I have run the DepthofCoverage and the DaignoseTarget walker for my tumor samples and its IPS lines. I am finding it difficult to settle with the Diagnose Targets output but the DepthofCoverage outputs are quite clear. I have some query I would like to get it clarified. I was looking at the file _cumulative_coverage_counts which helps to draw a histogram with cumulative frequency of all bases that have been mapped on the exomes. Here I see two columns at the beginning
NSamples_1 80050421 64522700
Can you tell me what does gte stands for and if I want to understand what is the highest number of reads that got mapped on the exonic region with my samples it should the 64 million read count in the second column right?

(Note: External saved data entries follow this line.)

(** [translateJson], lines 82 to 156, for a document that is a JSON value. *)
Definition translateJson (h : host) (jsonData : json)
  (customPrompt : option jsstring) (apiSettings : option ApiSettings) : M json :=
  let instruction := systemInstruction customPrompt in
  let jsonString := JSON_stringify jsonData in
  match retry (fun attempt => attemptOnce h attempt instruction jsonString apiSettings)
          attempt_numbers None with
  | (evs, Returned v) => (evs, inr v)
  | (evs, Fell (Some lastError)) => (evs, inl lastError)
  | (evs, Fell None) => (evs, inl translation_failed)
  end.

(** ** The spec, in its own words *)

(** The substitution as the spec words it: the first quoted placeholder, or
    else the first bare placeholder, gives way to the encoded prompt. *)
Definition substitute_spec (template prompt : jsstring) : jsstring :=
  let escapedPrompt := QuoteJSONString prompt in
  match split_at_first quoted_placeholder template with
  | Some (before, after) => before ++ escapedPrompt ++ after
  | None =>
      match split_at_first bare_placeholder template with
      | Some (before, after) => before ++ escapedPrompt ++ after
      | None => template
      end
  end.

(** Path resolution as the spec words it: each segment is an object key or,
    when it is a non-negative integer literal, an array index; a missing key,
    an index out of range and a segment applied to a scalar fail. *)
Fixpoint resolve_strict (v : json) (segments : list jsstring) : option json :=
  match segments with
  | [] => Some v
  | seg :: rest =>
      match v with
      | JObject props =>
          match own_property props seg with
          | Some v' => resolve_strict v' rest
          | None => None
          end
      | JArray elems =>
          match array_index seg with
          | Some i =>
              match nth_error elems (N.to_nat i) with
              | Some v' => resolve_strict v' rest
              | None => None
              end
          | None => None
          end
      | _ => None
      end
  end.

(** ... and the resolved value must be a string. *)
Definition extract_strict (v : json) (path : jsstring) : option jsstring :=
  match resolve_strict v (split 46 path) with
  | Some (JString s) => Some s
  | _ => None
  end.

(** The path goes on after it has reached a string. *)
Definition through_string (v : json) (segments : list jsstring) : Prop :=
  exists pre post str,
    segments = pre ++ post /\ post <> [] /\
    resolve_strict v pre = Some (JString str).
(** * Roster e-mail parser: a shallow embedding of
    [hilabs_hackathon_submission.py] and the properties of its
    extraction-and-normalisation pipeline.

    Layout: the Python data the program manipulates (strings as sequences of
    code points, JSON values, exceptions), the library calls it relies on
    ([str] methods, [json.loads], [json.dumps]), the program's own functions
    in source order, and then the theorems. *)

From Stdlib Require Import ZArith NArith Ascii String DecimalString.
From stdpp Require Import base decidable option list sorting gmap.

Set Warnings "-register-all".

Open Scope N_scope.
Open Scope list_scope.

(* ===================================================================== *)
(** ** Python strings *)
(* ===================================================================== *)

(** A Python [str] is a sequence of Unicode code points. *)
Abbreviation char := N (only parsing).
Abbreviation str := (list N) (only parsing).

(** An ASCII literal as a Python string. *)
Definition u (s : string) : str := N_of_ascii <$> list_ascii_of_string s.
Arguments u s%_string.

Module Ch.
Definition TAB : char := 9.
Definition LF : char := 10.
Definition CR : char := 13.
Definition SPACE : char := 32.
Definition DQUOTE : char := 34.
Definition SQUOTE : char := 39.
Definition PLUS : char := 43.
Definition COMMA : char := 44.
Definition MINUS : char := 45.
Definition DOT : char := 46.
Definition SLASH : char := 47.
Definition COLON : char := 58.
Definition LBRACKET : char := 91.
Definition BACKSLASH : char := 92.
Definition RBRACKET : char := 93.
Definition LBRACE : char := 123.
Definition RBRACE : char := 125.
End Ch.

(** [len(s)] as a Python integer, for strings and lists alike. *)
Definition len {A} (s : list A) : Z := Z.of_nat (length s).

(** [s.find(c)] for a one-character needle: the lowest index, or [-1]. *)
Fixpoint find_from (c : char) (s : str) (i : Z) : Z :=
  match s with
  | [] => (-1)%Z
  | x :: r => if x =? c then i else find_from c r (i + 1)%Z
  end.

Definition find (c : char) (s : str) : Z := find_from c s 0.

(** A slice bound as Python adjusts it: negative bounds count from the end,
    and the result is clamped to [0 .. len]. *)
Definition slice_bound (n i : Z) : Z :=
  let j := (if i <? 0 then i + n else i)%Z in
  Z.min n (Z.max 0 j).

(** [s[a:b]], for strings and lists alike. *)
Definition slice {A} (a b : Z) (s : list A) : list A :=
  let lo := slice_bound (len s) a in
  let hi := slice_bound (len s) b in
  take (Z.to_nat (hi - lo)) (drop (Z.to_nat lo) s).

(** [s.replace(old, new)] for one-character [old] and [new]. *)
Definition replace (old new : char) (s : str) : str :=
  (fun x => if x =? old then new else x) <$> s.

(** [Py_UNICODE_ISSPACE]: the code points [str.strip()] removes. *)
Definition isspace (c : char) : bool :=
  ((9 <=? c) && (c <=? 13)) || ((28 <=? c) && (c <=? 32))
  || (c =? 133) || (c =? 160) || (c =? 5760)
  || ((8192 <=? c) && (c <=? 8202))
  || (c =? 8232) || (c =? 8233) || (c =? 8239) || (c =? 8287) || (c =? 12288).

Fixpoint lstrip (s : str) : str :=
  match s with
  | [] => []
  | c :: r => if isspace c then lstrip r else s
  end.

Definition rstrip (s : str) : str := rev (lstrip (rev s)).

(** [s.strip()]. *)
Definition strip (s : str) : str := rstrip (lstrip s).

(** [sep.join(parts)]. *)
Fixpoint join (sep : str) (parts : list str) : str :=
  match parts with
  | [] => []
  | [p] => p
  | p :: rest => p ++ sep ++ join sep rest
  end.

(** [s.startswith(p)] and [s.endswith(p)]. *)
Fixpoint startswith (p s : str) : bool :=
  match p, s with
  | [], _ => true
  | _ :: _, [] => false
  | a :: p', b :: s' => (a =? b) && startswith p' s'
  end.

Definition endswith (p s : str) : bool := startswith (rev p) (rev s).

(** [s.rfind(c)] for a one-character needle: the highest index, or [-1]. *)
Definition rfind (c : char) (s : str) : Z :=
  let i := find c (rev s) in
  if (i =? -1)%Z then (-1)%Z else (len s - 1 - i)%Z.

(** [str.splitlines()] breaks a text at these code points, and at a
    carriage return followed by a line feed as at one break. *)
Definition is_linebreak (c : char) : bool :=
  ((10 <=? c) && (c <=? 13)) || ((28 <=? c) && (c <=? 30))
  || (c =? 133) || (c =? 8232) || (c =? 8233).

(** [s.splitlines()]; [cur] holds the current line, last character first. *)
Fixpoint splitlines_from (s cur : str) : list str :=
  match s with
  | [] => match cur with [] => [] | _ :: _ => [rev cur] end
  | c :: r =>
      if c =? Ch.CR then
        match r with
        | d :: r' =>
            if d =? Ch.LF then rev cur :: splitlines_from r' []
            else rev cur :: splitlines_from r []
        | [] => rev cur :: splitlines_from r []
        end
      else if is_linebreak c then rev cur :: splitlines_from r []
      else splitlines_from r (c :: cur)
  end.

Definition splitlines (s : str) : list str := splitlines_from s [].

(** [s.lower()] on the ASCII letters. Python also lowers cased letters
    outside ASCII; none of them lowers to ['.'], ['e'], ['m'] or ['l'], so
    the comparison with [".eml"] made by [main] is the same under both. *)
Definition lower (s : str) : str :=
  (fun c => if (65 <=? c) && (c <=? 90) then c + 32 else c) <$> s.

(** [str(n)] for an integer. *)
Definition str_of_int (z : Z) : str := u (NilZero.string_of_int (Z.to_int z)).

(* ===================================================================== *)
(** ** Exceptions and outcomes *)
(* ===================================================================== *)

(** The exceptions the program can meet. [SystemExit] derives from
    [BaseException] only, the others from [Exception]. *)
Inductive exn :=
  | JSONDecodeError
  | RecursionError
  | OSError
  | ValueError
  | RuntimeError
  | KeyError
  | LookupError
  | IllegalCharacterError
  | UnicodeEncodeError
  | SystemExit.

Definition is_Exception (e : exn) : bool :=
  match e with SystemExit => false | _ => true end.

(** What evaluating a Python expression or block gives. *)
Inductive outcome (A : Type) :=
  | Ret (a : A)
  | Raise (e : exn).
Arguments Ret {A} a.
Arguments Raise {A} e.

Definition bind {A B} (m : outcome A) (k : A → outcome B) : outcome B :=
  match m with Ret a => k a | Raise e => Raise e end.

(** [try: body  except Exception: handler]. *)
Definition try_except {A} (body : outcome A) (handler : outcome A) : outcome A :=
  match body with
  | Ret a => Ret a
  | Raise e => if is_Exception e then handler else Raise e
  end.

(* ===================================================================== *)
(** ** JSON values as [json.loads] builds them *)
(* ===================================================================== *)

(** [None], [bool], [int], [float], [str], [list] and [dict]. A float is
    kept as the text it was read from; a dict as its items in insertion
    order. *)
Inductive json :=
  | JNull
  | JBool (b : bool)
  | JInt (z : Z)
  | JFloat (lexeme : str)
  | JStr (s : str)
  | JArr (items : list json)
  | JObj (items : list (str * json)).

(** The two printing routines of the interpreter that are not modelled:
    [repr] of a float and [repr] of a string. *)
Class PyRuntime := {
  float_repr : str → str;
  str_repr : str → str
}.

(** [d[k] = v] on a dict: an existing key keeps its place. *)
Fixpoint dict_set (k : str) (v : json) (d : list (str * json)) : list (str * json) :=
  match d with
  | [] => [(k, v)]
  | (k', v') :: d' =>
      if decide (k' = k) then (k', v) :: d' else (k', v') :: dict_set k v d'
  end.

(** [dict(pairs)]. *)
Definition dict (pairs : list (str * json)) : list (str * json) :=
  fold_left (fun d kv => dict_set kv.1 kv.2 d) pairs [].

(** [d.get(k)] before the [None] default is applied. *)
Fixpoint dict_lookup (k : str) (d : list (str * json)) : option json :=
  match d with
  | [] => None
  | (k', v) :: d' => if decide (k' = k) then Some v else dict_lookup k d'
  end.

(** [repr(v)]. *)
Fixpoint py_repr `{PyRuntime} (v : json) : str :=
  match v with
  | JNull => u "None"
  | JBool true => u "True"
  | JBool false => u "False"
  | JInt z => str_of_int z
  | JFloat x => float_repr x
  | JStr s => str_repr s
  | JArr l => u "[" ++ join (u ", ") (map py_repr l) ++ u "]"
  | JObj d =>
      u "{"
      ++ join (u ", ") (map (fun kv => let '(k, x) := kv in str_repr k ++ u ": " ++ py_repr x) d)
      ++ u "}"
  end.

(** [str(v)]: a string is itself, anything else prints as its [repr]. *)
Definition py_str `{PyRuntime} (v : json) : str :=
  match v with
  | JStr s => s
  | _ => py_repr v
  end.

(* ===================================================================== *)
(** ** [json.loads]: the decoder of the standard library *)
(* ===================================================================== *)

(** The decoder works on a text and an index; here the index is the suffix
    that is still to be read. A scan either stops behind a value, fails
    (the decoder raises [JSONDecodeError]) or runs out of the fuel that
    bounds its nesting depth. *)
Inductive scan (A : Type) :=
  | Done (a : A) (rest : str)
  | Fail
  | OutOfFuel.
Arguments Done {A} a rest.
Arguments Fail {A}.
Arguments OutOfFuel {A}.

(** [WHITESPACE = [ \t\n\r]*]. *)
Definition is_ws (c : char) : bool :=
  (c =? Ch.SPACE) || (c =? Ch.TAB) || (c =? Ch.LF) || (c =? Ch.CR).

Fixpoint skip_ws (s : str) : str :=
  match s with
  | [] => []
  | c :: r => if is_ws c then skip_ws r else s
  end.

Definition is_digit (c : char) : bool := (48 <=? c) && (c <=? 57).

Definition hexval (c : char) : option N :=
  if is_digit c then Some (c - 48)
  else if (97 <=? c) && (c <=? 102) then Some (c - 87)
  else if (65 <=? c) && (c <=? 70) then Some (c - 55)
  else None.

(** The four hexadecimal digits of a [\uXXXX] escape. *)
Definition hex4 (a b c d : char) : option N :=
  match hexval a, hexval b, hexval c, hexval d with
  | Some x, Some y, Some z, Some w => Some (4096 * x + 256 * y + 16 * z + w)
  | _, _, _, _ => None
  end.

(** [BACKSLASH]: the one-letter escapes. *)
Definition backslash (c : char) : option char :=
  if c =? Ch.DQUOTE then Some Ch.DQUOTE
  else if c =? Ch.BACKSLASH then Some Ch.BACKSLASH
  else if c =? Ch.SLASH then Some Ch.SLASH
  else if c =? 98 then Some 8
  else if c =? 102 then Some 12
  else if c =? 110 then Some Ch.LF
  else if c =? 114 then Some Ch.CR
  else if c =? 116 then Some Ch.TAB
  else None.
(* ===== verification/Retry.v ===== *)
(** * Retried updates ([k8s.io/client-go/util/retry])

    [RetryOnConflict] is a library's: the operation of the class [RetryLib],
    with the behaviour its documentation states as a law, and an
    implementation that satisfies it for witnesses. *)

From S2P Require Import Prelude Prog.

(** [retry.RetryOnConflict(retry.DefaultRetry, fn)].  The attempt returns the
    variables it assigns in its closure and its error; the last attempt's are
    what the caller sees.  Documented behaviour: an attempt is repeated only
    after a conflict, and giving up returns the last attempt's error.  The law
    is the loop rule this gives: an invariant kept by attempts that end in a
    conflict holds at the start of every attempt. *)
Class RetryLib (S : sig) := {
  RetryOnConflict : ∀ {A}, prog S (A * option error) → prog S (A * option error);
  retry_rule : ∀ {A} (R : event S → Prop) (P : list (event S) → op S → Prop)
      (I : list (event S) → Prop) (Q : list (event S) → A * option error → Prop)
      (p : prog S (A * option error)),
    (∀ h, I h → safe R P h p (λ h' r, Q h' r ∧ ∀ e, r.2 = Some e → IsConflict e = true → I h')) →
    ∀ h, I h → safe R P h (RetryOnConflict p) Q }.

(** An implementation with [n] retries. *)
Module CountedRetry.

Fixpoint retry {S} (n : nat) {A} (p : prog S (A * option error)) : prog S (A * option error) :=
  match n with
  | O => p
  | Datatypes.S n' =>
      r <- p ;;
      match r.2 with
      | Some e => if IsConflict e then retry n' p else Ret r
      | None => Ret r
      end
  end.

Lemma retry_rule {S} n {A} (R : event S → Prop) P I Q (p : prog S (A * option error)) :
  (∀ h, I h → safe R P h p (λ h' r, Q h' r ∧ ∀ e, r.2 = Some e → IsConflict e = true → I h')) →
  ∀ h, I h → safe R P h (retry n p) Q.
Proof.
  intros Hp. induction n as [|n IH]; intros h Hh; cbn.
  - eapply safe_post; [|by apply Hp]. by intros h' r [? _].
  - apply safe_bind. eapply safe_post; [|by apply Hp]. intros h' r [HQ HI].
    destruct (r.2) as [e|] eqn:E; [|done]. destruct (IsConflict e) eqn:Ec; [|done]. by eapply IH, HI.
Qed.

Definition counted (S : sig) (n : nat) : RetryLib S :=
  {| RetryOnConflict := @retry S n; Retry.retry_rule := @retry_rule S n |}.

End CountedRetry.

(** ** Closures that assign a captured variable

    The same loop where the closure reads and assigns a variable of its
    caller: an attempt gets the value the previous one left. *)
Class RetryStateLib (S : sig) := {
  RetryOnConflict_state : ∀ {T}, (T → prog S (T * option error)) → T → prog S (T * option error);
  retry_state_rule : ∀ {T} (R : event S → Prop) (P : list (event S) → op S → Prop)
      (I : list (event S) → T → Prop) (Q : list (event S) → T * option error → Prop)
      (p : T → prog S (T * option error)),
    (∀ h x, I h x → safe R P h (p x) (λ h' r, Q h' r ∧ ∀ e, r.2 = Some e → IsConflict e = true → I h' r.1)) →
    ∀ h x, I h x → safe R P h (RetryOnConflict_state p x) Q }.

Module CountedRetryState.

Fixpoint retry {S} (n : nat) {T} (p : T → prog S (T * option error)) (x : T) : prog S (T * option error) :=
  match n with
  | O => p x
  | Datatypes.S n' =>
      r <- p x ;;
      match r.2 with
      | Some e => if IsConflict e then retry n' p r.1 else Ret r
      | None => Ret r
      end
  end.

Lemma retry_state_rule {S} n {T} (R : event S → Prop) P (I : list (event S) → T → Prop) Q
  (p : T → prog S (T * option error)) :
  (∀ h x, I h x → safe R P h (p x) (λ h' r, Q h' r ∧ ∀ e, r.2 = Some e → IsConflict e = true → I h' r.1)) →
  ∀ h x, I h x → safe R P h (retry n p x) Q.
Proof.
  intros Hp. induction n as [|n IH]; intros h x Hh; cbn.
  - eapply safe_post; [|by apply Hp]. by intros h' r [? _].
  - apply safe_bind. eapply safe_post; [|by apply Hp]. intros h' r [HQ HI].
    destruct (r.2) as [e|] eqn:E; [|done]. destruct (IsConflict e) eqn:Ec; [|done]. by eapply IH, HI.
Qed.

Definition counted (S : sig) (n : nat) : RetryStateLib S :=
  {| RetryOnConflict_state := @retry S n; Retry.retry_state_rule := @retry_state_rule S n |}.

End CountedRetryState.
(* ===== verification/TargetURI.v ===== *)
(** * Target URIs ([internal/evaluation/target_context.go] and the fetchers)

    [ParseTargetURI] and [parseGitHubURI], and that they recover the parts a
    URI was built from. *)

From Stdlib Require Import Ascii.
From S2P Require Import Prelude GoStd GoStrings.

Record ParsedTargetURI := mkParsed {
  pu_Cluster : string;
  pu_Namespace : string;
  pu_ResourceType : string;
  pu_Name : string }.

Definition ParsedTargetURI_zero : ParsedTargetURI := mkParsed "" "" "" "".

Definition ParseTargetURI (uri : string) : ParsedTargetURI :=
  match url_Parse uri with
  | None => ParsedTargetURI_zero
  | Some u =>
      if u_Scheme u <>? "k8s" then ParsedTargetURI_zero
      else
        let parts := split slash (TrimPrefix (u_Path u) "/") in
        mkParsed (u_Host u) (default "" (parts !! 0%nat))%string (default "" (parts !! 1%nat))%string
          (default "" (parts !! 2%nat))%string
  end.

(** [strings.Cut] at a substring. *)
Fixpoint cut_str (sep s : string) : option (string * string) :=
  match cut_prefix sep s with
  | Some r => Some (""%string, r)
  | None =>
      match s with
      | EmptyString => None
      | String a s' => match cut_str sep s' with Some (l, r) => Some (String a l, r) | None => None end
      end
  end.

Record GitHubURI := mkGitHub { gh_Org : string; gh_Repo : string; gh_Branch : string; gh_FilePath : string }.

(** The left side is the error's text. *)
Definition parseGitHubURI (targetURI : string) : string + GitHubURI :=
  match url_Parse targetURI with
  | None => inl ("parseGitHubURI: invalid GitHub URI " +:+ quote targetURI)%string
  | Some u =>
      if u_Scheme u <>? "github" then
        inl ("parseGitHubURI: invalid GitHub URI " +:+ quote targetURI)%string
      else
        let org := u_Host u in
        let rest := TrimPrefix (u_Path u) "/" in
        if (org ==? "") || (rest ==? "") then
          inl ("invalid GitHub URI: " +:+ targetURI +:+ " (missing org or repo)")%string
        else
          match cut_str "/files/" rest with
          | Some (repo, rest') =>
              let '(branch, filePath) := default (rest', ""%string) (cut slash rest') in
              inr (mkGitHub org repo branch filePath)
          | None => inr (mkGitHub org rest "" "")
          end
  end.

(** ** Facts *)

(** Bytes allowed in a cluster name, and in a path segment. *)
Definition cluster_char (a : ascii) : bool :=
  is_alpha a || is_digit a || existsb (Ascii.eqb a) (String.list_ascii_of_string "-._").
Definition seg_char (a : ascii) : bool :=
  negb (is_ctl a) && negb (existsb (Ascii.eqb a) (String.list_ascii_of_string "/%?#")).

Definition k8s_uri (cluster ns rt name : string) : string :=
  ("k8s://" +:+ cluster +:+ String slash (ns +:+ String slash (rt +:+ String slash name)))%string.

(** Decide a statement about all 256 bytes by evaluating it. *)
Ltac by_bytes := intros [[] [] [] [] [] [] [] []]; vm_compute; first [discriminate|reflexivity].

Lemma cluster_char_ok a :
  cluster_char a = true →
  host_char a && negb (is_ctl a) && negb (Ascii.eqb a ":") && negb (Ascii.eqb a "@") &&
  negb (Ascii.eqb a "[") && negb (Ascii.eqb a "%") && negb (Ascii.eqb a slash) &&
  negb (Ascii.eqb a "?") && negb (Ascii.eqb a "#") = true.
Proof. revert a. by_bytes. Qed.

Lemma seg_char_ok a :
  seg_char a = true →
  negb (is_ctl a) && negb (Ascii.eqb a "%") && negb (Ascii.eqb a slash) &&
  negb (Ascii.eqb a "?") && negb (Ascii.eqb a "#") = true.
Proof. revert a. by_bytes. Qed.

(** Use [H : f s = true] where [f] implies the wanted class of bytes. *)
Ltac chars H lem :=
  eapply all_chars_impl; [|exact H]; let a := fresh "a" in let Ha := fresh "Ha" in
  intros a Ha; apply lem in Ha; repeat (apply andb_prop in Ha as [Ha ?]); done.

Lemma unescape_host s : all_chars cluster_char s = true → unescape encodeHost s = Some s.
Proof.
  induction s as [|a s IH]; simpl; [done|]. rewrite andb_true_iff. intros [Ha Hs].
  apply cluster_char_ok in Ha. repeat (apply andb_prop in Ha as [Ha ?]).
  str_tests. rewrite (IH Hs). destruct (Ascii.eqb a "%"); [done|].
  by rewrite Ha, orb_true_r.
Qed.

Lemma unescape_path s :
  all_chars (λ a, negb (Ascii.eqb a "%")) s = true → unescape encodePath s = Some s.
Proof.
  induction s as [|a s IH]; simpl; [done|]. rewrite andb_true_iff, negb_true_iff.
  intros [-> Hs]. by rewrite (IH Hs).
Qed.

Lemma parse_host_plain c : all_chars cluster_char c = true → parseHost c = Some c.
Proof.
  intros Hc. destruct c as [|a c]; [done|]. cbn [parseHost].
  pose proof Hc as Ha. simpl in Ha. apply andb_prop in Ha as [Ha _].
  apply cluster_char_ok in Ha. repeat (apply andb_prop in Ha as [Ha ?]).
  str_tests. replace (Ascii.eqb a "[") with false by done.
  rewrite (cut_last_none ":") by (chars Hc cluster_char_ok). by apply unescape_host.
Qed.

Lemma parse_authority_plain c : all_chars cluster_char c = true → parseAuthority c = Some c.
Proof.
  intros Hc. unfold parseAuthority. rewrite (cut_last_none "@") by (chars Hc cluster_char_ok).
  by apply parse_host_plain.
Qed.

Section k8s.
Context (cluster path : string).
Hypothesis Hc : all_chars cluster_char cluster = true.
Hypothesis Hp : all_chars (λ a, seg_char a || Ascii.eqb a slash) path = true.

Lemma path_char_ok a :
  seg_char a || Ascii.eqb a slash = true →
  negb (is_ctl a) && negb (Ascii.eqb a "%") && negb (Ascii.eqb a "?") && negb (Ascii.eqb a "#") = true.
Proof using. clear. revert a. by_bytes. Qed.

Lemma url_parse_k8s :
  url_Parse ("k8s://" +:+ cluster +:+ String slash path)%string
  = Some (mkURL "k8s" cluster (String slash path) "").
Proof.
  assert (∀ f, (∀ a, cluster_char a = true → f a = true) →
            (∀ a, seg_char a || Ascii.eqb a slash = true → f a = true) →
            all_chars f "k8s://" = true →
            all_chars f ("k8s://" +:+ cluster +:+ String slash path)%string = true) as Hall.
  { intros f H1 H2 H3. rewrite !all_chars_app, H3, (all_chars_impl _ _ _ H1 Hc).
    cbn [all_chars]. rewrite (all_chars_impl _ _ _ H2 Hp), (H2 slash) by done. done. }
  unfold url_Parse. rewrite cut_none.
  2: { apply Hall; [| |done]; intros a Ha;
       [apply cluster_char_ok in Ha|apply path_char_ok in Ha];
       repeat (apply andb_prop in Ha as [Ha ?]); done. }
  unfold parse_nofrag. rewrite Hall; [|intros a Ha..|done]; cbn [negb].
  2: { apply cluster_char_ok in Ha. repeat (apply andb_prop in Ha as [Ha ?]); done. }
  2: { apply path_char_ok in Ha. repeat (apply andb_prop in Ha as [Ha ?]); done. }
  assert ((("k8s://" +:+ cluster +:+ String slash path)%string ==? "*") = false) as -> by done.
  set (rest := ("//" +:+ cluster +:+ String slash path)%string).
  assert (getScheme ("k8s://" +:+ cluster +:+ String slash path)%string = Some ("k8s"%string, rest)) as -> by done.
  rewrite (cut_none "?" rest).
  2: { unfold rest. rewrite !all_chars_app. cbn [all_chars].
       assert (all_chars (λ a, negb (Ascii.eqb a "?")) cluster = true) as -> by (chars Hc cluster_char_ok).
       assert (all_chars (λ a, negb (Ascii.eqb a "?")) path = true) as -> by (chars Hp path_char_ok).
       done. }
  cbn [default from_option id].
  assert (HasPrefix rest "/" = true) as -> by apply (has_prefix_app "/").
  assert (HasPrefix rest "//" = true) as -> by apply has_prefix_app.
  assert (TrimPrefix rest "//" = (cluster +:+ String slash path)%string) as -> by apply trim_prefix_app.
  rewrite cut_app by (chars Hc cluster_char_ok).
  rewrite (parse_authority_plain _ Hc), (unescape_path (String slash path)); [done|].
  cbn [all_chars]. apply andb_true_iff. split; [done|]. chars Hp path_char_ok.
Qed.
End k8s.

Lemma seg_path s : all_chars seg_char s = true → all_chars (λ a, seg_char a || Ascii.eqb a slash) s = true.
Proof. apply all_chars_impl. intros a ->. done. Qed.

Lemma k8s_uri_app cluster ns rt name s :
  (k8s_uri cluster ns rt name +:+ s)%string =
  ("k8s://" +:+ cluster +:+ String slash (ns +:+ String slash (rt +:+ String slash (name +:+ s))))%string.
Proof. unfold k8s_uri. repeat (rewrite ?string_app_assoc, ?str_cons_app). done. Qed.

(** The parts of a [k8s://] URI are recovered from it, and anything after the
    name is ignored. *)
Theorem parse_target_uri_roundtrip cluster ns rt name extra :
  all_chars cluster_char cluster = true →
  all_chars seg_char ns = true → all_chars seg_char rt = true → all_chars seg_char name = true →
  all_chars seg_char extra = true →
  ParseTargetURI (k8s_uri cluster ns rt name) = mkParsed cluster ns rt name ∧
  ParseTargetURI (k8s_uri cluster ns rt name +:+ String slash extra) = mkParsed cluster ns rt name.
Proof.
  intros Hc Hn Hr Hm He.
  assert (∀ s, all_chars seg_char s = true → all_chars (λ a, negb (Ascii.eqb a slash)) s = true) as Hs
    by (intros s H; chars H seg_char_ok).
  unfold ParseTargetURI. split.
  - unfold k8s_uri. rewrite url_parse_k8s; [|done|].
    + cbn [u_Scheme u_Path u_Host]. rewrite String.eqb_refl. cbn [negb].
      change (TrimPrefix (String slash ?s) "/") with s.
      rewrite (split_app _ ns), (split_app _ rt), (split_none _ name) by auto. done.
    + rewrite !all_chars_app. cbn [all_chars]. rewrite !all_chars_app. cbn [all_chars].
      rewrite !seg_path by done. done.
  - rewrite k8s_uri_app.
    rewrite url_parse_k8s; [|done|].
    + cbn [u_Scheme u_Path u_Host]. rewrite String.eqb_refl. cbn [negb].
      change (TrimPrefix (String slash ?s) "/") with s.
      rewrite (split_app _ ns), (split_app _ rt), (split_app _ name) by auto. done.
    + rewrite !all_chars_app. cbn [all_chars]. rewrite !all_chars_app. cbn [all_chars].
      rewrite !all_chars_app. cbn [all_chars]. rewrite !seg_path by done. done.
Qed.

Lemma parse_target_uri_roundtrip_witness :
  ParseTargetURI "k8s://prod/default/deployment/api" = mkParsed "prod" "default" "deployment" "api".
Proof.
  exact (proj1 (parse_target_uri_roundtrip "prod" "default" "deployment" "api" "status"
                  eq_refl eq_refl eq_refl eq_refl eq_refl)).
Defined.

As this number varies across all samples but the gte_0 is same across all the samples and the same 80 million reads is showing up in all samples. So if I think of the reads that mapped ultimately on the exome it should be second column right? I am trying to understand how many reads of my aligned bam file ultimately got mapped on the exonic regions. I am doing it for a QC purpose. As for the reference genome I had a mapping of around 98% so I want to know how much reads got mapped on the exome as the FastQC report showed I had well over 50% duplicates so just to be sure if my reads that got mapped on the exome are near to that value or much less than that. It would be nice if someone can provide some statistics regarding the reads alignment on exome. I read from the wiki page of exome analysis that 60-70% reads map on the exomes provided the duplicates are removing and the errors as well but am a bit perplexed with my stas so need some advice from experts who already did such analysis with QC.Please suggest me.